TASK TO COMPLETE: Emit an exact copy of the lines running from the start of the records to the line containing "and the running", both included.

### GIVEN RECORDS

(* ===== verification/Process.v ===== *)
(** * Process: the panel as a process, [main] of [cmd/panel/main.go]

    The two ways to start the program, who a request comes from ([proxy.go]),
    and the running process as a step relation: requests, rounds of the
    reconciler and the scheduler in any order, and crashes.  Listening, logging
    and the timeouts of the server are not modelled. *)
From S2P Require Import Prelude GoStrings GoPath GoFloat GoTime GoUrl GoIP GoBase64 Effects World Core Json GoFloatText CoreJson CoreJsonFacts Worker Operations Settings Server Store ActivityLog I18n Messages Panel PanelFacts Reconcile Schedule Session Pages Web Handler.

(** ** [panel hash-password] *)

(** [generate] is [bcrypt.GenerateFromPassword]; at most 1024 bytes of the
    input are read. *)
Definition hashPassword (generate : string -> result string) (stdin : string) : result string :=
  let password := take 1024 stdin in
  if lenZ password <? 12 then Err (EMsg "password must contain at least 12 bytes")
  else generate (trimSpace password).

(** ** Starting the panel *)
Module environment.
Record t := mk { PANEL_ADMIN_HASH : string; PANEL_SESSION_KEY : string; WORKER_TOKEN : string; PANEL_DOMAIN : string }.
End environment.

Section main.
Context `{Env}.

(** The [app] of [main]. *)
Definition newApp (env : environment.t) : result app :=
  let key := environment.PANEL_SESSION_KEY env in
  _ ← guardR (negb (String.eqb (environment.PANEL_ADMIN_HASH env) "" || (lenZ key <? 32) || (lenZ (environment.WORKER_TOKEN env) <? 32)))
        (EMsg "PANEL_ADMIN_HASH, PANEL_SESSION_KEY and WORKER_TOKEN are required");
  settings ← newSettings "/data/settings.json" key;
  let domain := environment.PANEL_DOMAIN env in
  mret (App "/data/sites.json" settings "/data/audit.jsonl" true (environment.PANEL_ADMIN_HASH env) key
          (negb (hasPrefix domain "http://localhost") && negb (hasPrefix domain "http://127.0.0.1"))).

(** Up to the point where the panel listens: it does not start on a site file
    it cannot read. *)
Definition panelMain (env : environment.t) : M wop app :=
  a ← lift (newApp env);
  _ ← List_ (storePath a);
  mret a.
End main.

(** ** Who asks *)

(** The two headers of the proxy, and the peer's address. *)
Record origin := Origin { X_Panel_Proxy_Token : string; X_Panel_Client_IP : string; RemoteAddr : string }.

Definition loginClientIP (a : app) (o : origin) : string :=
  let direct := match SplitHost (RemoteAddr o) with Some ip => ip | None => RemoteAddr o end in
  if (32 <=? lenZ (sessionKey a)) && String.eqb (X_Panel_Proxy_Token o) (sessionKey a) then
    match ParseIP (X_Panel_Client_IP o) with
    | Some ip => IPString ip
    | None => direct
    end
  else direct.

Definition comesFrom (a : app) (o : origin) (r : web.request) : web.request :=
  web.Request (web.Method r) (web.Path r) (web.URI r) (web.Query r) (web.Form r) (web.Cookies r) (web.AcceptLanguage r)
    (loginClientIP a o) (web.Upload r).

(** ** The running process *)

(** What the server and the two goroutines of [main] do, each while the others
    wait for the mutex or find it held: a request, a round of
    [runRuntimeReconciler], a candidate of a round of [runBackupScheduler], which
    takes the mutex for each. *)
Inductive activity :=
| Request (busy : bool) (r : web.request)
| Reconciliation (busy : bool)
| Candidate (at_ : time) (site : Site.t).

Section process.
Context `{Env} `{Peer} `{Unicode} `{Passwords} (a : app).

Definition act (x : activity) : M pop unit :=
  match x with
  | Request busy r => _ ← try (panelServeHTTP a busy r); mret tt
  | Reconciliation busy => _ ← try (reconcileRuntime a busy); mret tt
  | Candidate at_ site => _ ← try (scheduledCandidate a at_ site); mret tt
  end.

(** A crash ends an activity after any of its events, and the panel starts
    again with empty maps; the worker, the clock and the other files change by
    themselves. *)
Inductive panelStep (w : pworld) : pworld -> Prop :=
| step_act x r w' t : pexec (act x) w = (r, w', t) -> panelStep w w'
| step_crash x r w1 t t0 w' :
    pexec (act x) w = (r, w1, t) -> t0 `prefix_of` t -> w_fs (p_host w') = replay (hostEvents t0) (w_fs (p_host w)) ->
    p_state w' = PState ∅ ∅ -> panelStep w w'
| step_outside w' :
    w_fs (p_host w') !! storePath a = w_fs (p_host w) !! storePath a -> p_state w' = p_state w -> panelStep w w'.
End process.

(** ** What holds of it *)

(** The proxy's headers count only with the session key: whoever reaches the
    panel directly is known by the address it connects from. *)
Lemma loginClientIP_direct a token token' ip ip' addr :
  token <> sessionKey a -> token' <> sessionKey a ->
  loginClientIP a (Origin token ip addr) = loginClientIP a (Origin token' ip' addr).
Proof.
  intros Ht Ht'. unfold loginClientIP. cbn [X_Panel_Proxy_Token RemoteAddr].
  apply String.eqb_neq in Ht as ->. apply String.eqb_neq in Ht' as ->. by rewrite !andb_false_r.
Qed.

(** What [main] requires of its environment. *)
Lemma newApp_Ok env a :
  newApp env = Ok a -> 32 <= lenZ (sessionKey a) /\ adminHash a <> "" /\ configured a = true.
Proof.
  unfold newApp. rewrite guardR_seq. intros [Hg (s&_&[= <-])%bind_Ok]. cbn [sessionKey adminHash configured].
  bool_solve. split_and!; [lia| |done]. by apply String.eqb_neq.
Qed.

(** A site file that was read is one that decodes. *)
Lemma List_reads `{Env} path w sites w' t data :
  exec (List_ path) w = (Ok sites, w', t) -> w_fs w !! path = Some (NFile data) -> is_ok (decodeSites data) = true.
Proof.
  intros (m&w1&t1&t2&Hm&_&_)%exec_bind_Ok Hd. unfold readSites in Hm.
  apply exec_bind_Ok in Hm as (r&w2&t3&t4&Hr&Hm&_). apply exec_try in Hr as (r'&[= <-]&Hr). destruct r as [d|e].
  - apply exec_read_Ok in Hr as [Hf _]. rewrite Hf in Hd. injection Hd as <-.
    apply exec_ret in Hm as (Hm&_). by rewrite <- Hm.
  - destruct (isNotExist e) eqn:En; [|by apply exec_ret in Hm as ([=]&_)].
    apply exec_read_absent in Hr as (_&_&Hn). by rewrite Hn in Hd.
Qed.

(** A panel that listens has a key long enough to sign with and to trust its
    proxy by, and a password's hash, and it could read the sites it finds;
    starting it has changed nothing. *)
Lemma panelMain_ready `{Env} env w a w' t :
  exec (panelMain env) w = (Ok a, w', t) ->
  32 <= lenZ (sessionKey a) /\ adminHash a <> "" /\ configured a = true /\ w_fs w' = w_fs w /\ t = [] /\
  forall data, w_fs w !! storePath a = Some (NFile data) -> is_ok (decodeSites data) = true.
Proof.
  intros Hx. assert (causes (fun _ => False) (panelMain env)) as Hc
    by (unfold panelMain, List_, readSites; causes_auto).
  destruct (quiet_same _ _ _ _ _ Hc Hx) as [Hw ->]. clear Hc. unfold panelMain in Hx. rewrite exec_lift_bind in Hx.
  destruct (newApp env) as [b|] eqn:Ha; [|done]. apply exec_bind_Ok in Hx as (sites&w2&t3&t4&Hs&Hx&_).
  apply exec_ret in Hx as ([= <-]&_). apply newApp_Ok in Ha as (?&?&?). split_and!; try done.
  intros data. by apply (List_reads _ _ _ _ _ _ Hs).
Qed.

(** The length is checked before the spaces are cut off. *)
Example hashPassword_short : hashPassword Ok "a           " = Ok "a".
Proof. reflexivity. Qed.
Example loginClientIP_forms :
  let a := App "" (SettingsStore.mk "" "") "" true "" "0123456789abcdef0123456789abcdef" true in
  map (loginClientIP a)
    [Origin "0123456789abcdef0123456789abcdef" "192.0.2.1" "172.18.0.2:80"; Origin "forged" "192.0.2.1" "172.18.0.2:80";
     Origin "0123456789abcdef0123456789abcdef" "2001:DB8:0::1" "172.18.0.2:80"; Origin "0123456789abcdef0123456789abcdef" "nobody" "[::1]:80"; Origin "" "" "socket"] =
  ["192.0.2.1"; "172.18.0.2"; "2001:db8::1"; "::1"; "socket"].
Proof. vm_compute. reflexivity. Qed.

######

TASK SOLUTION:
(* ===== verification/Process.v ===== *)
(** * Process: the panel as a process, [main] of [cmd/panel/main.go]

    The two ways to start the program, who a request comes from ([proxy.go]),
    and the running process as a step relation: requests, rounds of the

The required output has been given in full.